From the entries below, output the line with "induction bs1 as" and each following line up to and including the line with "(length bs ≤ fuel)%nat → bytes_at m p bs →", exactly as written.

Stored items
____

(** * Logic circuit simulator: tokenizer, parser, circuit builder,
      evaluator and truth-table generator.

    Shallow embedding of [logic_parser.py] and [circuit_generator.py].
    Python strings are modelled by [string] (a sequence of 8-bit characters;
    the regular expressions of the tokenizer only accept ASCII characters, so
    every byte above 127 behaves like any other unrecognised character).
    The interpreter's recursion limit is not modelled. *)

From Stdlib Require Import Ascii String NArith.
From stdpp Require Import gmap strings list sorting.

(** ** Characters and the three regular expressions of [next_token] *)

Module Regex.

Definition code (c : ascii) : nat := nat_of_ascii c.

(** [[a-zA-Z_]] *)
Definition ident_start (c : ascii) : bool :=
  (((65 <=? code c) && (code c <=? 90))
   || ((97 <=? code c) && (code c <=? 122))
   || (code c =? 95))%nat.

(** [[a-zA-Z0-9_]] *)
Definition ident_char (c : ascii) : bool :=
  ident_start c || ((48 <=? code c) && (code c <=? 57))%nat.

(** [expression[pos:]]: slicing never fails, it yields the empty string
    when [pos] is past the end. *)
Fixpoint slice_from (n : nat) (s : string) : string :=
  match n, s with
  | 0, _ => s
  | S _, EmptyString => EmptyString
  | S n', String _ s' => slice_from n' s'
  end.

(** Greedy [[a-zA-Z0-9_]*]: the longest prefix made of identifier
    characters. *)
Fixpoint ident_tail (s : string) : string :=
  match s with
  | String c s' => if ident_char c then String c (ident_tail s') else EmptyString
  | EmptyString => EmptyString
  end.

(** [re.match(r'\(|\)', s)]: the matched text, if any. *)
Definition match_paren (s : string) : option string :=
  match s with
  | String "(" _ => Some "("
  | String ")" _ => Some ")"
  | _ => None
  end.
(* ===== verification/LibMem.v ===== *)
(** * The memory routines of the firmware libc

    [litedram/gen-src/sdram_init/libc/src/mem*.c]: [memcpy], [memmove],
    [memset], [memcmp] and [memchr] on the byte memory of [CMem].  A pointer is
    its address; a [size_t] is an integer in [0, 2^64).  A loop that counts its
    length down is given that length as fuel: the theorems show it is enough,
    and that none of the accesses leaves the buffers. *)
From S2P Require Import Prelude CMem.

(** ** memcpy.c *)

(** [while (n >= 8)]: eight bytes per iteration. *)
Fixpoint memcpy_words (fuel : nat) (dest src n : Z) : M mem (Z * Z * Z) :=
  if 8 <=? n then
    match fuel with
    | O => out_of_fuel
    | S fuel =>
        v ← load 8 src;
        store 8 dest v;;
        memcpy_words fuel (dest + 8) (src + 8) (n - 8)
    end
  else mret (dest, src, n).

(** [while (n > 0)]: the bytes that are left. *)
Fixpoint memcpy_bytes (fuel : nat) (dest src n : Z) : M mem unit :=
  if 0 <? n then
    match fuel with
    | O => out_of_fuel
    | S fuel =>
        v ← load8 src;
        store8 dest v;;
        memcpy_bytes fuel (dest + 1) (src + 1) (n - 1)
    end
  else mret tt.

Definition memcpy (dest src n : Z) : M mem Z :=
  let ret := dest in
  '(dest, src, n) ← memcpy_words (Z.to_nat n) dest src n;
  memcpy_bytes (Z.to_nat n) dest src n;;
  mret ret.

(** ** memmove.c *)

(** [for (i = 0; i < n; i++) *cdest-- = *csrc--]; [i] is an [int], so that
    the loop overflows it when [n] is larger than [INT_MAX]. *)
Fixpoint memmove_back (fuel : nat) (cdest csrc i n : Z) : M mem unit :=
  if u64 i <? n then
    match fuel with
    | O => out_of_fuel
    | S fuel =>
        v ← load8 csrc;
        store8 cdest v;;
        if i =? INT_MAX then stuck
        else memmove_back fuel (cdest - 1) (csrc - 1) (i + 1) n
    end
  else mret tt.

Definition memmove (dest src n : Z) : M mem Z :=
  if (src <? dest) && (dest <=? src + n) then
    memmove_back (Z.to_nat n) (dest + n - 1) (src + n - 1) 0 n;;
    mret dest
  else memcpy dest src n.

(** ** memset.c *)

Definition memset_big_c (c : Z) : Z :=
  if c =? 0 then 0
  else
    let big_c := u64 c in
    let big_c := Z.lor big_c (Z.lor (u64 (Z.shiftl big_c 8)) big_c) in
    let big_c := Z.lor big_c (Z.lor (u64 (Z.shiftl big_c 16)) big_c) in
    Z.lor big_c (Z.lor (u64 (Z.shiftl big_c 32)) big_c).

Fixpoint memset_words (fuel : nat) (d big_c c size : Z) : M mem (Z * Z) :=
  if (8 <=? size) && (c =? 0) then
    match fuel with
    | O => out_of_fuel
    | S fuel =>
        store 8 d big_c;;
        memset_words fuel (d + 8) big_c c (size - 8)
    end
  else mret (d, size).

(** [while (size-- > 0)] *)
Fixpoint memset_bytes (fuel : nat) (d c size : Z) : M mem unit :=
  if 0 <? size then
    match fuel with
    | O => out_of_fuel
    | S fuel => store8 d (u8 c);; memset_bytes fuel (d + 1) c (size - 1)
    end
  else mret tt.

Definition memset (dest c size : Z) : M mem Z :=
  '(d, size) ← memset_words (Z.to_nat size) dest (memset_big_c c) c size;
  memset_bytes (Z.to_nat size) d c size;;
  mret dest.

(** ** memcmp.c *)

Fixpoint memcmp_loop (fuel : nat) (p1 p2 n : Z) : M mem Z :=
  if 0 <? n then
    match fuel with
    | O => out_of_fuel
    | S fuel =>
        b1 ← load8 p1;
        b2 ← load8 p2;
        if negb (b1 =? b2) then mret (b1 - b2)
        else memcmp_loop fuel (p1 + 1) (p2 + 1) (n - 1)
    end
  else mret 0.

Definition memcmp (ptr1 ptr2 n : Z) : M mem Z :=
  memcmp_loop (Z.to_nat n) ptr1 ptr2 n.

(** ** memchr.c *)

Fixpoint memchr_loop (fuel : nat) (p ch n : Z) : M mem Z :=
  if 0 <? n then
    match fuel with
    | O => out_of_fuel
    | S fuel =>
        b ← load8 p;
        if b =? ch then mret p
        else memchr_loop fuel (p + 1) ch (n - 1)
    end
  else mret NULL.

Definition memchr (ptr c n : Z) : M mem Z :=
  memchr_loop (Z.to_nat n) ptr (u8 c) n.

(** ** What they compute *)

(** Lexicographic order of byte strings. *)
Fixpoint lexcmp (l1 l2 : list Z) : comparison :=
  match l1, l2 with
  | [], [] => Eq
  | [], _ :: _ => Lt
  | _ :: _, [] => Gt
  | b1 :: l1, b2 :: l2 =>
      match b1 ?= b2 with Eq => lexcmp l1 l2 | c => c end
  end.

(** The address of the first [ch] of [bs], which lies at [a]. *)
Fixpoint find_byte (a ch : Z) (bs : list Z) : option Z :=
  match bs with
  | [] => None
  | b :: bs => if b =? ch then Some a else find_byte (a + 1) ch bs
  end.

Lemma lexcmp_eq l1 l2 : lexcmp l1 l2 = Eq ↔ l1 = l2.
Proof.
  revert l2. induction l1 as [|b1 l1 IH]; intros [|b2 l2]; simpl; try done.
  destruct (Z.compare_spec b1 b2); naive_solver lia.
Qed.

Lemma lexcmp_antisym l1 l2 : lexcmp l2 l1 = CompOpp (lexcmp l1 l2).
Proof.
  revert l2. induction l1 as [|b1 l1 IH]; intros [|b2 l2]; simpl; try done.
  rewrite Z.compare_antisym. destruct (b1 ?= b2); simpl; auto.
Qed.

(** ** The copy loops *)

Lemma memcpy_bytes_ok fuel dest src bs m :
  (length bs ≤ fuel)%nat → bytes bs →
  bytes_at m src bs → mapped m dest (length bs) →
  dest ≤ src ∨ src + Z.of_nat (length bs) ≤ dest →
  memcpy_bytes fuel dest src (Z.of_nat (length bs)) m = Ret tt (write_bytes dest bs m).
Proof.
  revert fuel dest src m.
  induction bs as [|b bs IH]; intros fuel dest src m Hf Hb Hs Hd Ho.
  { by destruct fuel. }
  destruct fuel as [|fuel]; cbn [length] in *; [lia|].
  destruct Hs as [Hs1 Hs2], Hd as [[x Hd1] Hd2]. apply Forall_cons in Hb as [Hb1 Hb2].
  cbn [memcpy_bytes]. rewrite (proj2 (Z.ltb_lt _ _)) by lia.
  step_with (load8_Ret m src b Hs1). step_with (store8_Ret m dest b x Hd1).
  rewrite u8_id by done.
  replace (Z.of_nat (S (length bs)) - 1) with (Z.of_nat (length bs)) by lia.
  change (<[dest:=b]> m) with (write_bytes dest [b] m).
  rewrite IH; [done|lia|done| |by apply mapped_write|lia].
  apply bytes_at_write_disj; [|done]. simpl. lia.
Qed.

Lemma memcpy_words_ok fuel dest src bs m :
  (length bs ≤ fuel)%nat → bytes bs →
  bytes_at m src bs → mapped m dest (length bs) →
  dest ≤ src ∨ src + Z.of_nat (length bs) ≤ dest →
  ∃ bs1 bs2, bs = bs1 ++ bs2 ∧ (length bs2 < 8)%nat ∧
    memcpy_words fuel dest src (Z.of_nat (length bs)) m =
    Ret (dest + Z.of_nat (length bs1), src + Z.of_nat (length bs1),
         Z.of_nat (length bs2)) (write_bytes dest bs1 m).
Proof.
  revert dest src bs m.
  induction fuel as [|fuel IH]; intros dest src bs m Hf Hb Hs Hd Ho; cbn [memcpy_words].
  { exists [], bs. rewrite (proj2 (Z.leb_gt _ _)) by lia.
    split_and!; [done|lia|]. cbn [length write_bytes]. by rewrite !Z.add_0_r. }
  destruct (Z.leb_spec 8 (Z.of_nat (length bs))); last first.
  { exists [], bs. split_and!; [done|lia|]. cbn [length write_bytes].
    by rewrite !Z.add_0_r. }
  rewrite <- (take_drop 8 bs) in Hs, Hb.
  apply bytes_at_app in Hs as [Hs1 Hs2]. apply Forall_app in Hb as [Hb1 Hb2].
  assert (length (take 8 bs) = 8%nat) as Ht by (rewrite length_take; lia).
  assert (length bs = 8 + length (drop 8 bs))%nat as Hl by (rewrite length_drop; lia).
  rewrite Ht in Hs2. rewrite Hl in Hd. apply mapped_app in Hd as [Hd1 Hd2].
  step_with (load_Ret _ _ _ _ Hs1 Ht). step_with (store_Ret _ dest 8 (le_combine (take 8 bs)) Hd1).
  rewrite (le_split_combine_n 8) by done.
  destruct (IH (dest + 8) (src + 8) (drop 8 bs) (write_bytes dest (take 8 bs) m))
    as (bs1 & bs2 & E & Hlt & Hrun); [lia|done| |by apply mapped_write|lia|].
  { apply bytes_at_write_disj; [|done]. lia. }
  exists (take 8 bs ++ bs1), bs2. split_and!.
  - by rewrite <- app_assoc, <- E, take_drop.
  - done.
  - replace (Z.of_nat (length bs) - 8) with (Z.of_nat (length (drop 8 bs))) by lia.
    rewrite Hrun, length_app, write_bytes_app, Ht. f_equal. zeq.
Qed.

Lemma memcpy_ok dest src n bs m :
  n = Z.of_nat (length bs) → bytes bs →
  bytes_at m src bs → mapped m dest (length bs) →
  dest ≤ src ∨ src + n ≤ dest →
  memcpy dest src n m = Ret dest (write_bytes dest bs m).
Proof.
  intros -> Hb Hs Hd Ho. unfold memcpy. rewrite Nat2Z.id.
  destruct (memcpy_words_ok (length bs) dest src bs m) as (bs1 & bs2 & -> & Hlt & Hrun);
    [lia|done..|].
  step_with Hrun. rewrite length_app in *.
  apply bytes_at_app in Hs as [Hs1 Hs2]. apply Forall_app in Hb as [Hb1 Hb2].
  apply mapped_app in Hd as [Hd1 Hd2].
  erewrite bind_Ret; [by rewrite write_bytes_app|].
  apply memcpy_bytes_ok; [lia|done| |by apply mapped_write|lia].
  apply bytes_at_write_disj; [lia|done].
Qed.

Lemma memmove_back_ok fuel dest src bs m i n :
  (length bs ≤ fuel)%nat → bytes bs →
  bytes_at m src bs → mapped m dest (length bs) →
  src < dest → 0 ≤ i → i + Z.of_nat (length bs) = n → n ≤ INT_MAX →
  memmove_back fuel (dest + Z.of_nat (length bs) - 1)
    (src + Z.of_nat (length bs) - 1) i n m = Ret tt (write_bytes dest bs m).
Proof.
  unfold INT_MAX. revert fuel m i.
  induction bs as [|b bs IH] using rev_ind; intros fuel m i Hf Hb Hs Hd Ho Hi Hn Hmax.
  { cbn [length] in *. destruct fuel; cbn [memmove_back];
      by rewrite (proj2 (Z.ltb_ge _ _)) by (rewrite wrap_small; lia). }
  rewrite length_app in *. cbn [length] in *.
  apply bytes_at_app in Hs as [Hs1 [Hs2 _]]. apply mapped_app in Hd as [Hd1 [[x Hd2] _]].
  apply Forall_app in Hb as [Hb1 Hb2]. apply Forall_cons in Hb2 as [Hb2 _].
  destruct fuel as [|fuel]; [lia|]. cbn [memmove_back].
  rewrite (proj2 (Z.ltb_lt _ _)) by (rewrite wrap_small; lia).
  replace (src + Z.of_nat (length bs + 1) - 1) with (src + Z.of_nat (length bs)) by lia.
  replace (dest + Z.of_nat (length bs + 1) - 1) with (dest + Z.of_nat (length bs)) by lia.
  step_with (load8_Ret m _ b Hs2). step_with (store8_Ret m _ b x Hd2).
  rewrite (proj2 (Z.eqb_neq _ _)) by (unfold INT_MAX; lia).
  rewrite u8_id by done.
  change (<[?a:=b]> m) with (write_bytes a [b] m).
  rewrite IH; [|lia|done| |by apply mapped_write|lia..].
  - rewrite write_bytes_app, write_bytes_comm; [done|]. cbn [length]. lia.
  - apply bytes_at_write_disj; [|done]. lia.
Qed.

(** Whatever way the buffers overlap, [memmove] leaves in the destination
    what the source held. *)
Lemma memmove_ok dest src n bs m :
  n = Z.of_nat (length bs) → bytes bs →
  bytes_at m src bs → mapped m dest (length bs) → n ≤ INT_MAX →
  memmove dest src n m = Ret dest (write_bytes dest bs m).
Proof.
  intros -> Hb Hs Hd Hn. unfold memmove.
  destruct (Z.ltb_spec src dest); cbn [andb]; [|apply memcpy_ok; auto; lia].
  destruct (Z.leb_spec dest (src + Z.of_nat (length bs)));
    [|apply memcpy_ok; auto; lia].
  rewrite Nat2Z.id. erewrite bind_Ret; [done|]. apply memmove_back_ok; done || lia.
Qed.

(** ** Filling *)

Lemma memset_bytes_ok fuel d c k m :
  (k ≤ fuel)%nat → mapped m d k →
  memset_bytes fuel d c (Z.of_nat k) m = Ret tt (write_bytes d (replicate k (u8 c)) m).
Proof.
  revert fuel d m. induction k as [|k IH]; intros fuel d m Hf Hd.
  { by destruct fuel. }
  destruct fuel as [|fuel]; [lia|]. cbn [memset_bytes replicate write_bytes].
  destruct Hd as [[x Hx] Hd]. rewrite (proj2 (Z.ltb_lt _ _)) by lia.
  step_with (store8_Ret m d (u8 c) x Hx). rewrite wrap_wrap.
  replace (Z.of_nat (S k) - 1) with (Z.of_nat k) by lia.
  change (<[d:=?b]> m) with (write_bytes d [b] m).
  by rewrite IH by (lia || by apply mapped_write).
Qed.

Lemma memset_words_ok fuel d k m :
  (k ≤ fuel)%nat → mapped m d k →
  ∃ k1 k2, k = (k1 + k2)%nat ∧
    memset_words fuel d 0 0 (Z.of_nat k) m =
    Ret (d + Z.of_nat k1, Z.of_nat k2) (write_bytes d (replicate k1 0) m).
Proof.
  revert d k m. induction fuel as [|fuel IH]; intros d k m Hf Hd; cbn [memset_words].
  { exists 0%nat, k. assert (k = 0%nat) as -> by lia. by rewrite Z.add_0_r. }
  destruct (Z.leb_spec 8 (Z.of_nat k)); cbn [andb]; last first.
  { exists 0%nat, k. by rewrite Z.add_0_r. }
  assert (k = 8 + (k - 8))%nat as Hk by lia. rewrite Hk in Hd.
  apply mapped_app in Hd as [Hd1 Hd2].
  rewrite Z.eqb_refl. step_with (store_Ret _ d 8 0 Hd1).
  destruct (IH (d + 8) (k - 8)%nat (write_bytes d (replicate 8 0) m))
    as (k1 & k2 & Hk12 & Hrun); [lia|by apply mapped_write|].
  exists (8 + k1)%nat, k2. split; [lia|].
  change (le_split 8 0) with (replicate 8 0).
  replace (Z.of_nat k - 8) with (Z.of_nat (k - 8)) by lia.
  rewrite Hrun, replicate_add, write_bytes_app, length_replicate. f_equal. zeq.
Qed.

Lemma memset_words_nonzero fuel d big_c c size m :
  c ≠ 0 → memset_words fuel d big_c c size m = Ret (d, size) m.
Proof.
  intros Hc. destruct fuel; cbn [memset_words];
    by rewrite (proj2 (Z.eqb_neq c 0) Hc), andb_false_r.
Qed.

Lemma memset_ok dest c size m :
  0 ≤ size → mapped m dest (Z.to_nat size) →
  memset dest c size m =
  Ret dest (write_bytes dest (replicate (Z.to_nat size) (u8 c)) m).
Proof.
  intros Hsz Hd. unfold memset.
  destruct (decide (c = 0)) as [->|Hc].
  - destruct (memset_words_ok (Z.to_nat size) dest (Z.to_nat size) m)
      as (k1 & k2 & Hk & Hrun); [lia|done|].
    change (memset_big_c 0) with 0. rewrite Z2Nat.id in Hrun by done.
    step_with Hrun. rewrite Hk in Hd. apply mapped_app in Hd as [Hd1 Hd2].
    erewrite bind_Ret; [|apply memset_bytes_ok; [lia|by apply mapped_write]].
    rewrite Hk, replicate_add, write_bytes_app, length_replicate. done.
  - step_with (memset_words_nonzero (Z.to_nat size) dest (memset_big_c c) c size m Hc).
    rewrite <- (Z2Nat.id size) at 2 by done.
    erewrite bind_Ret; [done|]. by apply memset_bytes_ok.
Qed.

(** ** Comparing and searching *)

Lemma memcmp_loop_ok fuel p1 p2 bs1 bs2 m :
  (length bs1 ≤ fuel)%nat → length bs1 = length bs2 →
  bytes_at m p1 bs1 → bytes_at m p2 bs2 →
  ∃ r, memcmp_loop fuel p1 p2 (Z.of_nat (length bs1)) m = Ret r m ∧
       (r ?= 0) = lexcmp bs1 bs2.
Proof.
  revert fuel p1 p2 bs2.
  induction bs1 as [|b1 bs1 IH]; intros fuel p1 p2 [|b2 bs2] Hf Hl H1 H2; try done.
  { exists 0. by destruct fuel. }
  destruct fuel as [|fuel]; cbn [length] in *; [lia|]. cbn [memcmp_loop lexcmp].
  destruct H1 as [H1a H1], H2 as [H2a H2].
  rewrite (proj2 (Z.ltb_lt _ _)) by lia.
  step_with (load8_Ret m p1 b1 H1a). step_with (load8_Ret m p2 b2 H2a).
  destruct (Z.eqb_spec b1 b2) as [->|Hne]; cbn [negb].
  - rewrite Z.compare_refl.
    replace (Z.of_nat (S (length bs1)) - 1) with (Z.of_nat (length bs1)) by lia.
    apply IH; auto; lia.
  - exists (b1 - b2). split; [done|].
    destruct (Z.compare_spec b1 b2); [done|..].
    + apply Z.compare_lt_iff. lia.
    + apply Z.compare_gt_iff. lia.
Qed.

Lemma memchr_loop_ok fuel p ch bs m :
  (length bs ≤ fuel)%nat → bytes_at m p bs →
  memchr_loop fuel p ch (Z.of_nat (length bs)) m = Ret (ptr_of (find_byte p ch bs)) m.
Proof.
  revert fuel p. induction bs as [|b bs IH]; intros fuel p Hf Hb.
  { by destruct fuel. }
  destruct fuel as [|fuel]; cbn [length] in *; [lia|]. cbn [memchr_loop find_byte].
  destruct Hb as [Hb1 Hb2]. rewrite (proj2 (Z.ltb_lt _ _)) by lia.
  step_with (load8_Ret m p b Hb1).
  destruct (b =? ch); [done|].
  replace (Z.of_nat (S (length bs)) - 1) with (Z.of_nat (length bs)) by lia.
  apply IH; auto; lia.
Qed.

(** [find_byte] is the first occurrence. *)
Lemma find_byte_Some a ch bs p :
  find_byte a ch bs = Some p ↔
  ∃ i, p = a + Z.of_nat i ∧ bs !! i = Some ch ∧ ch ∉ take i bs.
Proof.
  revert a. induction bs as [|b bs IH]; intros a; simpl.
  { split; [done|]. intros (i & _ & H & _). done. }
  destruct (Z.eqb_spec b ch) as [->|Hne].
  - split.
    + intros [= <-]. exists 0%nat. split_and!; [lia|done|set_solver].
    + intros ([|i] & -> & Hi & Hn); [f_equal; lia|]. simpl in *. set_solver.
  - rewrite IH. split.
    + intros (i & -> & Hi & Hn). exists (S i). simpl. split_and!; [lia|done|set_solver].
    + intros ([|i] & -> & Hi & Hn); simpl in *; [congruence|].
      exists i. split_and!; [lia|done|set_solver].
Qed.

Lemma find_byte_None a ch bs : find_byte a ch bs = None ↔ ch ∉ bs.
Proof.
  revert a. induction bs as [|b bs IH]; intros a; simpl; [set_solver|].
  destruct (Z.eqb_spec b ch); [set_solver|]. rewrite IH. set_solver.
Qed.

____

SOLUTION.
  induction bs1 as [|b1 bs1 IH]; intros fuel p1 p2 [|b2 bs2] Hf Hl H1 H2; try done.
  { exists 0. by destruct fuel. }
  destruct fuel as [|fuel]; cbn [length] in *; [lia|]. cbn [memcmp_loop lexcmp].
  destruct H1 as [H1a H1], H2 as [H2a H2].
  rewrite (proj2 (Z.ltb_lt _ _)) by lia.
  step_with (load8_Ret m p1 b1 H1a). step_with (load8_Ret m p2 b2 H2a).
  destruct (Z.eqb_spec b1 b2) as [->|Hne]; cbn [negb].
  - rewrite Z.compare_refl.
    replace (Z.of_nat (S (length bs1)) - 1) with (Z.of_nat (length bs1)) by lia.
    apply IH; auto; lia.
  - exists (b1 - b2). split; [done|].
    destruct (Z.compare_spec b1 b2); [done|..].
    + apply Z.compare_lt_iff. lia.
    + apply Z.compare_gt_iff. lia.
Qed.

Lemma memchr_loop_ok fuel p ch bs m :
  (length bs ≤ fuel)%nat → bytes_at m p bs →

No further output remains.